Reputation: 1523
We have a unit tests project which is still using the "old-style" private accessors in many tests. Since they're a maintenance nightmare, we're trying to get rid of them, and move to new new Microsoft Fakes framework, using Shims where needed.
Recently we wrote some new unit tests which use Shims, and noticed that for some reason this caused a few OTHER, old, tests, which were not modified, to run considerably slower. By slower I mean run times of about ~10sec instead of ~900millisec for the affected tests. Running the affected tests on their own didn't seems to have this effect though - it only occurs when running them after tests with Shims.

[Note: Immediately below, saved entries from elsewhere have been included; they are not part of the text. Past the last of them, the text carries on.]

(* ===== verification/Types.v ===== *)
(** * Typing of the cores: rules and values

    A core computes with unbounded integers in the model; in Go every stored field has a
    width.  [gives I m Q]: from a store that satisfies [I], [m] fails or ends in a store that
    satisfies [I] with a result that satisfies [Q].  Here are its rules, and which values the
    messages of the Go types hold ([go_value] of their codecs). *)

From S2P Require Export Adapters.

Section rules.
Context {S : Type} (I : S -> Prop).

Definition gives {A} (m : M S A) (Q : A -> Prop) : Prop := forall s, I s ->
  match m s with Ok (a, s') => I s' /\ Q a | Fail _ => True end.

Lemma gives_ret {A} (a : A) (Q : A -> Prop) : Q a -> gives (mret a) Q.
Proof. by intros HQ s Hs. Qed.
Lemma gives_fail {A} e (Q : A -> Prop) : gives (fail e) Q.
Proof. done. Qed.
Lemma gives_bind {A B} (m : M S A) (f : A -> M S B) (R : A -> Prop) (Q : B -> Prop) :
  gives m R -> (forall a, R a -> gives (f a) Q) -> gives (m ≫= f) Q.
Proof.
  intros Hm Hf s Hs. unfold mbind, M_bind. specialize (Hm s Hs). destruct (m s) as [[a s']|]; [|done].
  destruct Hm as [Hs' HR]. by apply Hf.
Qed.
Lemma gives_mono {A} (m : M S A) (R Q : A -> Prop) : gives m R -> (forall a, R a -> Q a) -> gives m Q.
Proof. intros Hm Hi s Hs. specialize (Hm s Hs). destruct (m s) as [[a s']|]; naive_solver. Qed.
Lemma gives_gets {A} (f : S -> A) (Q : A -> Prop) : (forall s, I s -> Q (f s)) -> gives (gets f) Q.
Proof. intros Hf s Hs. split; [done|by apply Hf]. Qed.
Lemma gives_modify (f : S -> S) : (forall s, I s -> I (f s)) -> gives (modify f) (fun _ => True).
Proof. intros Hf s Hs. split; [by apply Hf|done]. Qed.
Lemma gives_deref {A} (o : option A) (Q : A -> Prop) : (forall a, o = Some a -> Q a) -> gives (deref o) Q.
Proof. intros Ho. destruct o; [apply gives_ret; auto|done]. Qed.
Lemma gives_orNotFound {A} (o : option A) (Q : A -> Prop) : (forall a, o = Some a -> Q a) -> gives (orNotFound o) Q.
Proof. intros Ho. destruct o; [apply gives_ret; auto|done]. Qed.
Lemma gives_when b m : gives m (fun _ => True) -> gives (when b m) (fun _ => True).
Proof. intros Hm. destruct b; [done|by apply gives_ret]. Qed.
Lemma gives_for_each {A} (l : list A) f :
  (forall a, a ∈ l -> gives (f a) (fun _ => True)) -> gives (for_each l f) (fun _ => True).
Proof.
  induction l as [|x l IH]; intros Hf; cbn; [by apply gives_ret|].
  eapply gives_bind; [apply Hf; left|]. intros _ _. apply IH. intros a Ha. apply Hf. by right.
Qed.
Lemma gives_for_map {A B} (l : list A) (f : A -> M S B) (Q : B -> Prop) :
  (forall a, a ∈ l -> gives (f a) Q) -> gives (for_map l f) (Forall Q).
Proof.
  induction l as [|x l IH]; intros Hf; cbn; [by apply gives_ret, Forall_nil_2|].
  eapply gives_bind; [apply Hf; left|]. intros y Hy. eapply gives_bind; [apply IH; intros a Ha; apply Hf; by right|].
  intros ys Hys. apply gives_ret. by constructor.
Qed.
Lemma gives_any {A} (m : M S A) (Q : A -> Prop) : gives m Q -> gives m (fun _ => True).
Proof. intros Hm. by eapply gives_mono. Qed.

(** One transaction: a failure leaves the store as it was. *)
Lemma gives_rpc {A} (m : M S A) Q s : gives m Q -> I s -> I (rpc m s).2.
Proof. intros Hm Hs. unfold rpc. specialize (Hm s Hs). destruct (m s) as [[a s']|]; [by destruct Hm|done]. Qed.
End rules.

(** Rows of one table. *)
Section rows.
Context {H : Honey} {HO : HoneyOk H}.

Definition rows_typed {V} (P : V -> Prop) (t : BinaryTable V) : Prop := forall k v, bt_den t !! k = Some v -> P v.

Context {V : Type} (P : V -> Prop).
Lemma rows_new : rows_typed P (bt_new V).
Proof. intros k v. by rewrite bt_den_new, lookup_empty. Qed.
Lemma rows_Get t k v : rows_typed P t -> bt_Get t k = Some v -> P v.
Proof. rewrite bt_Get_spec. intros Ht Hk. by eapply Ht. Qed.
Lemma rows_Set t k v : rows_typed P t -> P v -> rows_typed P (bt_Set t k v).
Proof. intros Ht Hv k' v'. rewrite bt_Set_spec. intros [[_ <-]|[_ Hk]]%lookup_insert_Some; [done|by eapply Ht]. Qed.
Lemma rows_Delete t k : rows_typed P t -> rows_typed P (bt_Delete t k).
Proof. intros Ht k' v'. rewrite bt_Delete_spec. intros [_ Hk]%lookup_delete_Some. by eapply Ht. Qed.
Lemma rows_ListAll t pk : rows_typed P t -> Forall P (bt_ListAll t pk).
Proof. intros Ht. apply Forall_forall. intros v (k & Hk & _)%bt_ListAll_spec. by eapply Ht. Qed.
Lemma rows_ListPaginated t pk tok limit :
  rows_typed P t -> Forall P (ListPaginatedResult.Items (bt_ListPaginated t pk tok limit)).
Proof.
  intros Ht. apply Forall_forall. intros v (k & Hk & _)%bt_ListPaginated_elem. apply bt_EachEntry_spec in Hk. by eapply Ht.
Qed.
End rows.

(** ** Values *)

Lemma i32_range z : is_i32 (i32 z).
Proof. exact (swrap_range 31 z ltac:(lia)). Qed.
Lemma zero_i64 : is_i64 0.
Proof. split; vm_compute; congruence. Qed.

Create HintDb types discriminated.
#[export] Hint Resolve is_i64_i64 is_u64_u64 i32_range zero_i64 gives_ret gives_fail : types.
#[export] Hint Extern 1 (go_enum _) => split; [split; vm_compute; congruence|reflexivity] : types.
#[export] Hint Extern 1 True => exact I : types.
#[export] Hint Extern 2 (is_i64 (after_seconds _ _)) => apply is_i64_i64 : types.

Section values.
#[local] Notation go_task := (go_value Task_codec).
#[local] Notation go_thread := (go_value Thread_codec).
#[local] Notation go_counter := (go_value TasksCounter_codec).
#[local] Notation go_state := (go_value QueueState_codec).

Lemma go_set_State v t : go_enum v -> go_task t -> go_task (Task.set_State v t).
Proof. destruct t; cbn; tauto. Qed.
Lemma go_set_Payload v t : go_task t -> go_task (Task.set_Payload v t).
Proof. destruct t; cbn; tauto. Qed.
Lemma go_set_ScheduledAt v t : is_i64 v -> go_task t -> go_task (Task.set_ScheduledAt v t).
Proof. destruct t; cbn; tauto. Qed.
Lemma go_set_ExpiresAt v t : is_i64 v -> go_task t -> go_task (Task.set_ExpiresAt v t).
Proof. destruct t; cbn; tauto. Qed.
Lemma go_set_VisibleAt v t : is_i64 v -> go_task t -> go_task (Task.set_VisibleAt v t).
Proof. destruct t; cbn; tauto. Qed.
Lemma go_set_LastFailedAt v t : is_i64 v -> go_task t -> go_task (Task.set_LastFailedAt v t).
Proof. destruct t; cbn; tauto. Qed.
Lemma go_set_Attempts v t : is_i32 v -> go_task t -> go_task (Task.set_Attempts v t).
Proof. destruct t; cbn; tauto. Qed.
Lemma go_task_Id t : go_task t -> go_value TaskId_codec (Task.Id t).
Proof. destruct t; cbn; tauto. Qed.
Lemma go_task_ScheduledAt t : go_task t -> is_i64 (Task.ScheduledAt t).
Proof. destruct t; cbn; tauto. Qed.
Lemma go_task_VisibleAt t : go_task t -> is_i64 (Task.VisibleAt t).
Proof. destruct t; cbn; tauto. Qed.

Lemma go_thread_mk i h s v :
  go_value TaskId_codec h -> is_i64 s -> is_i64 v -> go_thread (Thread.mk i h s v).
Proof. cbn; tauto. Qed.
Lemma go_set_HeadTaskId v t : go_value TaskId_codec v -> go_thread t -> go_thread (Thread.set_HeadTaskId v t).
Proof. destruct t; cbn; tauto. Qed.
Lemma go_thread_set_ScheduledAt v t : is_i64 v -> go_thread t -> go_thread (Thread.set_ScheduledAt v t).
Proof. destruct t; cbn; tauto. Qed.
Lemma go_thread_set_VisibleAt v t : is_i64 v -> go_thread t -> go_thread (Thread.set_VisibleAt v t).
Proof. destruct t; cbn; tauto. Qed.

Lemma go_counter_zero : go_counter TasksCounter.zero.
Proof. cbn. pose proof zero_i64. tauto. Qed.
Lemma go_add_Enqueued n c : go_counter c -> go_counter (TasksCounter.add_Enqueued n c).
Proof. destruct c as [e i d p x]; cbn. pose proof (is_i64_i64 (e + n)). tauto. Qed.
Lemma go_add_InProgress n c : go_counter c -> go_counter (TasksCounter.add_InProgress n c).
Proof. destruct c as [e i d p x]; cbn. pose proof (is_i64_i64 (i + n)). tauto. Qed.
Lemma go_add_Dead n c : go_counter c -> go_counter (TasksCounter.add_Dead n c).
Proof. destruct c as [e i d p x]; cbn. pose proof (is_i64_i64 (d + n)). tauto. Qed.
Lemma go_add_Processed n c : go_counter c -> go_counter (TasksCounter.add_Processed n c).
Proof. destruct c as [e i d p x]; cbn. pose proof (is_i64_i64 (p + n)). tauto. Qed.
Lemma go_add_Expired n c : go_counter c -> go_counter (TasksCounter.add_Expired n c).
Proof. destruct c as [e i d p x]; cbn. pose proof (is_i64_i64 (x + n)). tauto. Qed.

Lemma go_state_zero : go_state QueueState.zero.
Proof.
  assert (is_u64 0) by (split; vm_compute; congruence). pose proof zero_i64. cbn. tauto.
Qed.
Lemma go_set_TaskIdSequence v t : is_u64 v -> go_state t -> go_state (QueueState.set_TaskIdSequence v t).
Proof. destruct t; cbn; tauto. Qed.
Lemma go_set_LastVisitedEnqueued v t : is_i64 v -> go_state t -> go_state (QueueState.set_LastVisitedEnqueued v t).
Proof. destruct t; cbn; tauto. Qed.
Lemma go_set_LastVisitedInProgress v t : is_i64 v -> go_state t -> go_state (QueueState.set_LastVisitedInProgress v t).
Proof. destruct t; cbn; tauto. Qed.
Lemma go_sequence t : go_state t -> is_u64 (QueueState.TaskIdSequence t).
Proof. destruct t; cbn; tauto. Qed.
Lemma go_rate_mk n l : is_i64 n -> is_i64 l -> go_value RateLimiterState_codec (RateLimiterState.mk n l).
Proof. cbn; tauto. Qed.
Lemma go_rate_parts r :
  go_value RateLimiterState_codec r -> is_i64 (RateLimiterState.Tokens r) /\ is_i64 (RateLimiterState.LastRefilledAt r).
Proof. destruct r; cbn; tauto. Qed.

Lemma go_token t : go_field (pointer PaginationToken_codec) (MonsteraToCore t).
Proof.
  destruct t as [t|]; [|done]. unfold MonsteraToCore. destruct (PaginationToken.Reverse t); cbn;
    (split; [split; [split; vm_compute; congruence|reflexivity]|done]).
Qed.
Lemma extracted_time {U : Utils} x : is_i64 (extractTimeFromIndexItem x).
Proof. apply is_i64_i64. Qed.
End values.
#[export] Hint Resolve go_set_State go_set_Payload go_set_ScheduledAt go_set_ExpiresAt go_set_VisibleAt
  go_set_LastFailedAt go_set_Attempts go_task_Id go_task_ScheduledAt go_task_VisibleAt go_thread_mk
  go_set_HeadTaskId go_thread_set_ScheduledAt go_thread_set_VisibleAt go_counter_zero go_add_Enqueued
  go_add_InProgress go_add_Dead go_add_Processed go_add_Expired go_state_zero go_set_TaskIdSequence
  go_set_LastVisitedEnqueued go_set_LastVisitedInProgress go_sequence go_rate_mk go_token extracted_time : types.

(** Walks a body: a step whose typing is known, a branch, a loop, or the end. *)
Ltac ty_one :=
  cbn beta zeta;
  lazymatch goal with
  | |- gives _ (mret _) _ => apply gives_ret
  | |- gives _ (fail _) _ => apply gives_fail
  | |- gives _ (when _ _) _ => apply gives_when
  | |- gives _ (for_each _ _) _ => apply gives_for_each; intros ? ?
  | |- gives _ (@mbind _ _ unit _ _ ?m) _ =>
      apply (gives_bind _ m _ (fun _ => True)); [first [solve [eauto 12 with types]|idtac]|intros [] _]
  | |- gives _ (gets _ ≫= _) _ => apply (gives_bind _ _ _ (fun _ => True)); [by apply gives_gets|intros ? _]
  | |- gives _ (deref ?o ≫= _) _ => apply (gives_bind _ _ _ (fun a => o = Some a)); [by apply gives_deref|intros ? ?]
  | |- gives _ (orNotFound ?o ≫= _) _ => apply (gives_bind _ _ _ (fun a => o = Some a)); [by apply gives_orNotFound|intros ? ?]
  | |- gives _ (_ ≫= _) _ => eapply gives_bind; [solve [eauto 12 with types]|intros ? ?; cbn beta in *]
  | |- gives _ (if ?b then _ else _) _ => destruct b eqn:?
  | |- gives _ (match ?x with _ => _ end) _ => destruct x eqn:?
  end.
Ltac ty := repeat ty_one; eauto 20 with types.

Initially we thought this might be simply due to initialization problems, causing tests to influence one another. However, after some experimentation, we found that the slowdown occurs even without actually adding any new test code. Simply adding the following snippet before one of the slowed-down tests caused the same effect of the test running slower:
using (ShimsContext.Create()) {}
Debugging seemed to show that the the code being tested was indeed running much slower (not the unit test code itself) , but we couldn't identify which part of it. We're not able to identify why these tests are affected while others are not. At this point we tried profiling these tests (using the new "profile test" option in VisualStudio). However, it turns out that profiling tests with Shims is not possible for some reason. The following exception was thrown:
Microsoft.QualityTools.Testing.Fakes.UnitTestIsolation.UnitTestIsolationException: UnitTestIsolation instrumentation failed to initialize. Please restart Visual Studio and rerun this test
As a last resort we also tried moving all tests using Shims to a separate test project in the same solution. This did seem to help, and all test run times returned to normal. We used test playlists to run each project's tests before the other's, and in both cases run times were OK. It's not really a solution though, and feels more like circumventing the actual issue. So, we're not sure how to proceed. Any thoughts and ideas would be helpful.
Thanks.
Upvotes: 3
Views: 1111
Reputation: 1831
"Other" tests should be explicitly executed in shimless context (ShimsContext.ExecuteWithoutShims), because it looks like even disposed ShimsContext in other tests may have detours to logic that doesn't use shims.
Upvotes: 0
Reputation: 121
The Microsoft documentation, Better Unit Testing with Microsoft Fakes (RTM).pdf, states that you will see a performance decrease when using Shims.